Os vereadores tucanos Dão Koeddermann (PSDB), Fabrício de Oliveira (PSDB) e João Miguel Tatá (PSDB), acompanhados dos coleguinhas José Hannibal (PP) e Orlando Angioletti (DEM), não gostaram nadinha do comentário e questionaram o abobrão a respeito. Injuriado, Nilson teria dito, aos berros, que tá cheio de boa vontade e os vereadores não tão nem aí pro projeto da guarda. Foi quando começou o quiprocó.

O pessoal da oposição acusou o secretário de estar mancomunado com a rádio pra falar mal deles e o abobrão lascou que é a oposição que mantém contatos na mídia pra lascar o pau no governo. ?Quando falam contra o governo, tá tudo certo. Quando cobram uma atitude deles, não aceitam?, carcou Nilson.

Foi uma gritaria e um tal de aponta o dedo de um lado, aponta de outro, que a barnabezada da câmara se acotovelou pra ver bem de pertinho o que tava rolando. A contadora da prefa, Liliane Novaes, que participava da reunião, saiu da sala chorando, assustada. ?Não aceito que me coloquem o dedo e não vou aceitar?, soltou o secretário. Ele acha que a oposição tá de palhaçada pra cima dele. ?Tô cansado de vir à câmara e eles só tão enrolando. Continuo à disposição, mas não vou aceitar que levante o dedo e nem a voz pra mim?, disse.
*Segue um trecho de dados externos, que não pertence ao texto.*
(** X9: a streaming call yields at most as many chunks as the response has
    lines, and none when the transport fails. *)
Theorem stream_chunks_bounded (w : World) (self : DeepInfra) (prompt : pystr)
  (stop : option (list pystr)) (rm : option CallbackManagerForLLMRun)
  (kwargs : PyDictT) :
  count_yielded (fst (run w (_stream self prompt stop rm kwargs)))
  <= match post w (streaming_request self prompt kwargs) with
     | Ok resp => List.length (Response.iter_lines resp)
     | Err _ => 0
     end /\
  count_yielded (fst (run w (_astream self prompt stop rm kwargs)))
  <= match apost w (streaming_request self prompt kwargs) with
     | Ok resp => List.length (ClientResponse.content resp)
     | Err _ => 0
     end.
Proof.
  split.
  - rewrite stream_run. cbv zeta.
    destruct (post w _) as [resp|e]; [|apply le_n].
    destruct (str_contains _ _); [apply Nat.le_0_l|].
    destruct (_handle_status _ _ _); [|apply Nat.le_0_l].
    cbn [fst]. change (count_yielded (Sent ?r :: ?tr)) with (count_yielded tr).
    apply loop_count_yielded.
  - rewrite astream_run. cbv zeta.
    destruct (apost w _) as [resp|e]; [|apply le_n].
    destruct (str_contains _ _); [apply Nat.le_0_l|].
    destruct (_handle_status _ _ _); [|apply Nat.le_0_l].
    cbn [fst]. change (count_yielded (Sent ?r :: ?tr)) with (count_yielded tr).
    apply loop_count_yielded.
Qed.

(** X10: a streaming call made without a callback manager never notifies
    the observer. *)
Theorem stream_without_manager_never_notifies (w : World) (self : DeepInfra)
  (prompt : pystr) (stop : option (list pystr)) (kwargs : PyDictT) :
  count_notified (fst (run w (_stream self prompt stop None kwargs))) = 0 /\
  count_notified (fst (run w (_astream self prompt stop None kwargs))) = 0.
Proof.
  split.
  - rewrite stream_run. cbv zeta.
    destruct (post w _) as [resp|e]; [|reflexivity].
    destruct (str_contains _ _); [reflexivity|].
    destruct (_handle_status _ _ _); [|reflexivity].
    cbn [fst]. change (count_notified (Sent ?r :: ?tr)) with (count_notified tr).
    apply loop_no_notify.
  - rewrite astream_run. cbv zeta.
    destruct (apost w _) as [resp|e]; [|reflexivity].
    destruct (str_contains _ _); [reflexivity|].
    destruct (_handle_status _ _ _); [|reflexivity].
    cbn [fst]. change (count_notified (Sent ?r :: ?tr)) with (count_notified tr).
    apply loop_no_notify.
Qed.

Lemma handle_sse_line_ok (line : pystr) :
  exists r, _handle_sse_line line = Ok r.
Proof.
  unfold _handle_sse_line.
  destruct (json_loads line) as [obj|e]; simpl; [|eauto].
  destruct (py_get obj (u "token") (PyDict [])) as [token|e]; simpl; [|eauto].
  destruct (py_get token (u "text") PyNone) as [text|e]; simpl; [|eauto].
  destruct (GenerationChunk.make text) as [chunk|e]; simpl; eauto.
Qed.

Lemma observed_app (a c : list GenerationChunk.t) :
  observed (a ++ c) = observed a ++ observed c.
Proof. unfold observed. apply flat_map_app. Qed.

(** Without an observer, the loop over decodable lines yields their chunks
    and goes on with the rest. *)
Lemma loop_app_none (w : World) (pre rest : list bytes) :
  Forall decodable pre ->
  forall seen,
    run_from w seen (loop (@None CallbackManagerForLLMRun) (pre ++ rest))
    = (map Yielded (chunks_of_lines pre)
       ++ fst (run_from w seen (loop (@None CallbackManagerForLLMRun) rest)),
       snd (run_from w seen (loop (@None CallbackManagerForLLMRun) rest))).
Proof.
  induction 1 as [|line pre [r Hr] _ IH]; intros seen.
  - cbn [app chunks_of_lines flat_map map].
    destruct (run_from w seen _). reflexivity.
  - cbn [app]. rewrite (loop_unfold (@None CallbackManagerForLLMRun)).
    unfold chunks_of_lines. cbn [flat_map]. unfold chunk_of_line at 1.
    rewrite Hr. destruct r as [l|]; [|apply IH].
    destruct (handle_sse_line_ok l) as [[c|] Hc]; rewrite Hc; [|apply IH].
    rewrite run_from_Yield, IH. reflexivity.
Qed.

(** Under an observer that does not raise, the loop over decodable lines
    notifies and yields their chunks and goes on with the rest. *)
Lemma loop_app_observed (w : World) (m : CallbackManagerForLLMRun)
  (pre rest : list bytes) :
  (forall seen t, on_llm_new_token w seen t = Ok tt) ->
  Forall decodable pre ->
  forall seen, exists seen',
    run_from w seen (loop (Some m) (pre ++ rest))
    = (observed (chunks_of_lines pre)
       ++ fst (run_from w seen' (loop (Some m) rest)),
       snd (run_from w seen' (loop (Some m) rest))).
Proof.
  intros Hobs. induction 1 as [|line pre [r Hr] _ IH]; intros seen.
  - exists seen. cbn [app chunks_of_lines flat_map observed].
    destruct (run_from w seen _). reflexivity.
  - cbn [app]. rewrite (loop_unfold (Some m)).
    unfold chunks_of_lines. cbn [flat_map]. unfold chunk_of_line at 1.
    rewrite Hr. destruct r as [l|]; [|apply IH].
    destruct (handle_sse_line_ok l) as [[c|] Hc]; rewrite Hc; [|apply IH].
    rewrite run_from_OnToken, Hobs, run_from_Yield.
    destruct (IH (GenerationChunk.text c :: seen)) as [seen' E].
    exists seen'. rewrite E. reflexivity.
Qed.

(** X11: for a response with status 200, no [error] in its body and lines
    that all decode, a streaming call ends normally after delivering, in
    order, exactly the chunks that the interpreter makes of the decoder's
    payloads; under an observer that does not raise, each chunk comes right
    after the notification of its text. *)
Theorem stream_delivers_interpreted_lines (w : World) (self : DeepInfra)
  (prompt : pystr) (stop : option (list pystr)) (kwargs : PyDictT)
  (resp : Response.t) :
  post w (streaming_request self prompt kwargs) = Ok resp ->
  str_contains (u "error") (Response.text resp) = false ->
  Response.status_code resp = 200%Z ->
  Forall decodable (Response.iter_lines resp) ->
  run w (_stream self prompt stop None kwargs)
  = (Sent (streaming_request self prompt kwargs)
     :: map Yielded (chunks_of_lines (Response.iter_lines resp)), Ok tt) /\
  ((forall seen t, on_llm_new_token w seen t = Ok tt) ->
   forall m,
     run w (_stream self prompt stop (Some m) kwargs)
     = (Sent (streaming_request self prompt kwargs)
        :: observed (chunks_of_lines (Response.iter_lines resp)), Ok tt)).
Proof.
  intros Hp Hc Hs Hd. split; [|intros Hobs m];
    rewrite stream_run; cbv zeta; rewrite Hp, Hc, Hs;
    change (_handle_status self 200 (Response.text resp)) with (@Ok unit tt);
    cbv iota.
  - rewrite <- (app_nil_r (Response.iter_lines resp)) at 1 2.
    rewrite (loop_app_none w _ [] Hd). cbn [fst snd run_from for_each
                                              _parse_stream].
    rewrite app_nil_r. reflexivity.
  - rewrite <- (app_nil_r (Response.iter_lines resp)) at 1 2.
    destruct (loop_app_observed w m _ [] Hobs Hd []) as [seen' E].
    rewrite E. cbn [fst snd run_from for_each _parse_stream].
    rewrite app_nil_r. reflexivity.
Qed.

Lemma stream_delivers_interpreted_lines_witness :
  run (answering offline (Response.Build 200 (u "") late_token_lines)
                 token_aresponse)
      (_stream sample_llm (u "hi") None None [])
  = (Sent (streaming_request sample_llm (u "hi") [])
     :: map Yielded (chunks_of_lines late_token_lines), Ok tt) /\
  chunks_of_lines late_token_lines
  = [GenerationChunk.Build (Some (u "a")); GenerationChunk.Build (Some (u "c"))].
Proof.
  split; [|reflexivity].
  apply (stream_delivers_interpreted_lines
           (answering offline (Response.Build 200 (u "") late_token_lines)
                      token_aresponse)
           sample_llm (u "hi") None []
           (Response.Build 200 (u "") late_token_lines));
    try reflexivity.
  repeat constructor; eexists; reflexivity.
Defined.

(** X12: when a line of the response cannot be decoded as UTF-8 and the
    lines before it decode, a streaming call (status 200, no [error] in the
    body) delivers the chunks of the lines before it and then raises the
    decoding error: the lines after it are never delivered. *)
Theorem stream_decode_error_cuts (w : World) (self : DeepInfra)
  (prompt : pystr) (stop : option (list pystr)) (kwargs : PyDictT)
  (resp : Response.t) (pre rest : list bytes) (bad : bytes) (e : PyExc) :
  post w (streaming_request self prompt kwargs) = Ok resp ->
  str_contains (u "error") (Response.text resp) = false ->
  Response.status_code resp = 200%Z ->
  Response.iter_lines resp = pre ++ bad :: rest ->
  Forall decodable pre ->
  _parse_stream_helper bad = Err e ->
  run w (_stream self prompt stop None kwargs)
  = (Sent (streaming_request self prompt kwargs)
     :: map Yielded (chunks_of_lines pre), Err e) /\
  ((forall seen t, on_llm_new_token w seen t = Ok tt) ->
   forall m,
     run w (_stream self prompt stop (Some m) kwargs)
     = (Sent (streaming_request self prompt kwargs)
        :: observed (chunks_of_lines pre), Err e)).
Proof.
  intros Hp Hc Hs Hl Hd Hb. split; [|intros Hobs m];
    rewrite stream_run; cbv zeta; rewrite Hp, Hc, Hs, Hl;
    change (_handle_status self 200 (Response.text resp)) with (@Ok unit tt);
    cbv iota.
  - rewrite (loop_app_none w _ (bad :: rest) Hd).
    rewrite (loop_unfold (@None CallbackManagerForLLMRun)), Hb.
    cbn [fst snd run_from]. rewrite app_nil_r. reflexivity.
  - destruct (loop_app_observed w m _ (bad :: rest) Hobs Hd []) as [seen' E].
    rewrite E. rewrite (loop_unfold (Some m)), Hb.
    cbn [fst snd run_from]. rewrite app_nil_r. reflexivity.
Qed.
O plá acabou com gente bufando de um lado e de outro, e tem tudo pra melar de vez as tentativas do prefeito Edson Periquito (PMDB) de mandar o projeto da guarda pra votação de uma vez por todas. ?Dividindo em turnos, vão ser 15 guardas por dia. Não me venham dizer que esses 15 vão dar conta de acabar com a violência em Balneário Camboriú e nem que tão acontecendo assaltos pela cidade porque os vereadores não votam a criação da guarda. Isso não vamos admitir?, carcou Dão, que é líder da turma do contra.

Chupando o dedo

O arranca-rabo sobrou pro sindicato dos barnabés, que não tinha nada a ver com a rinha de galos e acabou a reunião sem nenhum posicionamento. A barnabezada resolveu entrar na discussão da guarda porque acredita que o impacto financeiro que os guardinhas terão pro município vai ser muito maior do que a prefa tá anunciando. ?Não consideraram algumas despesas e isso preocupa, porque pode comprometer a criação do nosso plano de cargos e salários e futuros reajustes salariais?, diz o mandachuva do sindicato, Gilberto Dalla Nora.

O pessoal estranhou o anúncio de que a prefa tem grana de sobra pra arcar com os custos dos novos guardas, já que as negociações pra aumentar o faz-me-rir, neste ano, foram pautadas na falta de dindim nos cofrinhos públicos. ?Nos disseram que não têm dinheiro e tão no limite da responsabilidade fiscal. Como é que isso fica com a criação de mais cargos??, questiona Gilberto.

Pro sindicato, o custo de alguns novos barnabés não foi colocado na ponta do lápis antes do projeto ser encaminhado pra votação. ?Tem que detalhar o real tamanho da estrutura administrativa?, diz. Também tá sendo questionada a criação de cargos como o de chefe dos salva-vidas, já que a prefa nem salva-vidas não tem.

Os barnabés acham ainda que alguns cargos de confiança poderiam ser ocupados pela galera que passou no concurso da prefa, no ano passado, e tá esperando ser chamada. ?Colocaram um diretor de psicologia como cargo de confiança. Pode muito bem ser ocupado pelos psicólogos do concurso, que sai mais barato?, diz o representante do sindicato.

Pra completar, a barbabezada também quer saber o que vai rolar com os guardas patrimoniais que já são concursados pela prefa. ?Tá previsto adicional de 40% de periculosidade pros novos guardas. Nossos vigias não tão armados, mas fazem a mesma função, e nunca foram reconhecidos como atividade de risco?, lasca Gilberto.